New Jersey is a place of both great challenges and great opportunities. Journalists, academics, philanthropists and community leaders are joining together to make the state a model for the future of news.
We launched News Voices: New Jersey in 2015 to bring together communities and newsrooms to tackle problems in cities and neighborhoods throughout the Garden State. We’ve worked all around the state, including Asbury Park, Atlantic City, Camden, Ewing, Glassboro, Hackensack, Morristown, Newark, New Brunswick and Tuckerton.
Thousands of people, including journalists, activists, students, faith leaders, union workers and artists, have come together to support the future of local news in their communities, discuss pressing local issues and collaborate to tell stories with impact.
Our work is ongoing. We’re taking what we’ve learned in each community and teaming up with local residents and newsrooms to find ways to tell stories that matter. Some of these partnerships include organizing local forums, providing workshops in newsrooms and with community allies, training student journalists and launching collaborative storytelling projects around local concerns.

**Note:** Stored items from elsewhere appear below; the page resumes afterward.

#[export] Instance connection_key_eq_dec : EqDecision ConnectionKey.
Proof. solve_decision. Defined.
#[export] Instance connection_key_countable : Countable ConnectionKey.
Proof.
  apply (inj_countable' (fun k => (k_guest_cid k, k_guest_port k, k_host_port k))
           (fun t => mkKey t.1.1 t.1.2 t.2)). by intros [].
Defined.

Record VsockConnectionState := mkConnState {
  cs_guest_cid : Z;
  cs_guest_port : Z;
  cs_host_port : Z;
  cs_fwd_cnt : Z;
}.

Definition key (c : VsockConnectionState) : ConnectionKey :=
  mkKey (cs_guest_cid c) (cs_guest_port c) (cs_host_port c).

Record Connection (S : Type) := mkConn {
  stream : S;
  peer_buf_alloc : Z;
  peer_fwd_cnt : Z;
  fwd_cnt : Z;
  established : bool;
}.
Arguments mkConn {S} stream peer_buf_alloc peer_fwd_cnt fwd_cnt established.
Arguments stream {S} c.
Arguments peer_buf_alloc {S} c.
Arguments peer_fwd_cnt {S} c.
Arguments fwd_cnt {S} c.
Arguments established {S} c.

Definition key_from_guest (h : VsockPacketHeader) : ConnectionKey :=
  mkKey (h_src_cid h) (h_src_port h) (h_dst_port h).

Definition connection_insert_would_exceed_cap {S : Type}
    (connections : gmap ConnectionKey (Connection S)) (k : ConnectionKey) : bool :=
  (MAX_CONNECTIONS <=? Z.of_nat (base.size connections)) && bool_decide (connections !! k = None).

Definition host_packet (k : ConnectionKey) (op flags : Z) (bs : list Z) (fwd_cnt : Z) : VsockPacket :=
  packet_new (mkVsockHeader VSOCK_HOST_CID (k_guest_cid k) (k_host_port k) (k_guest_port k)
                (data_len bs) packet_type.STREAM op flags DEFAULT_BUF_ALLOC fwd_cnt) bs.

Definition reply_packet (request : VsockPacketHeader) (op flags : Z) (bs : list Z) (fwd_cnt : Z)
    : VsockPacket :=
  packet_new (mkVsockHeader VSOCK_HOST_CID (h_src_cid request) (h_dst_port request)
                (h_src_port request) (data_len bs) packet_type.STREAM op flags DEFAULT_BUF_ALLOC
                fwd_cnt) bs.

Record VirtioVsockMmioState := mkVsockState {
  s_status : Z;
  s_queue_sel : Z;
  s_host_features_sel : Z;
  s_guest_features_sel : Z;
  s_guest_features_low : Z;
  s_guest_features_high : Z;
  s_queues : list QueueState;
  s_activated : bool;
  s_interrupt_status : Z;
  s_connections : list VsockConnectionState;
}.
(* ===== verification/Vsock.v ===== *)
(** * The socket device ([virtio/vsock.rs])

    One definition per method, in the order of the source. Methods are
    computations of [Dev] over the device: a poisoned lock fails the device
    and the call, as [try_lock_state] and [lock_state] do. Iteration over the
    connection table, whose order the standard library leaves open, takes the
    order as an argument. Log output has no counterpart. *)

From S2P Require Import Prelude Dirty GuestMem GuestRam VQueue Regs Bus Dev VsockPacket VsockState.

(** [io::Error]s of [connect_guest_stream]. *)
Inductive ConnectError : Type :=
| RequiresReset
| ConnectionCap
| PairFailed
| AddrNotAvailable.

(** [PersistError::Unavailable]. *)
Inductive PersistError : Type :=
| Unavailable.

(** [fold_capacity] with the bound of [read_packet_from_descs]. *)
Fixpoint fold_total (acc : Z) (descs : list (Z * Z)) : option Z :=
  match descs with
  | [] => Some acc
  | (_, len) :: descs' =>
      let?o next := u64_checked_add acc len in
      if next <=? MAX_PACKET_BYTES + VSOCK_HEADER_LEN then fold_total next descs' else None
  end.

(** The ports tried by [connect_guest_stream]: the chosen one and the counter. *)
Fixpoint select_port (n : nat) (taken : Z → bool) (seq : Z) : option Z * Z :=
  match n with
  | O => (None, seq)
  | Datatypes.S n' =>
      let span := HOST_EPHEMERAL_PORT_END - HOST_EPHEMERAL_PORT_START + 1 in
      let port := HOST_EPHEMERAL_PORT_START + (seq - HOST_EPHEMERAL_PORT_START) mod 4294967296 mod span in
      let seq' := u32_fetch_add seq 1 in
      if taken port then select_port n' taken seq' else (Some port, seq')
  end.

We’re continuing to bring people together across the state. Want to get involved? Reach out to James Thompson to find out how to participate.
Funding the future of news in New Jersey
Imagine if we had millions of dollars to strengthen local media and meet the evolving information needs of New Jersey’s underserved communities. This investment would mean more responsive local journalism and essential community information.
And right now we're on the verge of making this happen.
In 2017, Free Press launched a campaign to create the New Jersey Civic Information Consortium, a first-of-its-kind fund with the mission of reviving, strengthening and transforming local media in New Jersey.
On June 1, 2017, the majority leaders of the New Jersey State Assembly and Senate introduced legislation to establish the consortium, which would be a collaborative effort led by The College of New Jersey, Montclair State University, the New Jersey Institute of Technology, Rowan University and Rutgers University.
The Civic Info Bill drew the support of 15 sponsors in the legislature, and thousands of people signed petitions, attended organizing meetings, and urged their local representatives to support the bill.
While the bill wasn’t brought to the floor in 2017, lawmakers reintroduced it in 2018, and it passed both chambers of the statehouse in June. Gov. Phil Murphy signed the bill into law in August, marking the first time a state has taken the lead to address the growing crisis in local news. This is a historic victory for all people across New Jersey.
While the state’s FY 2019 budget set aside $5 million for the Civic Info Consortium, the Murphy administration later said the money was no longer available. But in 2019, Murphy approved funding the consortium up to $2 million.
Now this historic nonprofit can get to work on giving people in New Jersey the news and information they need.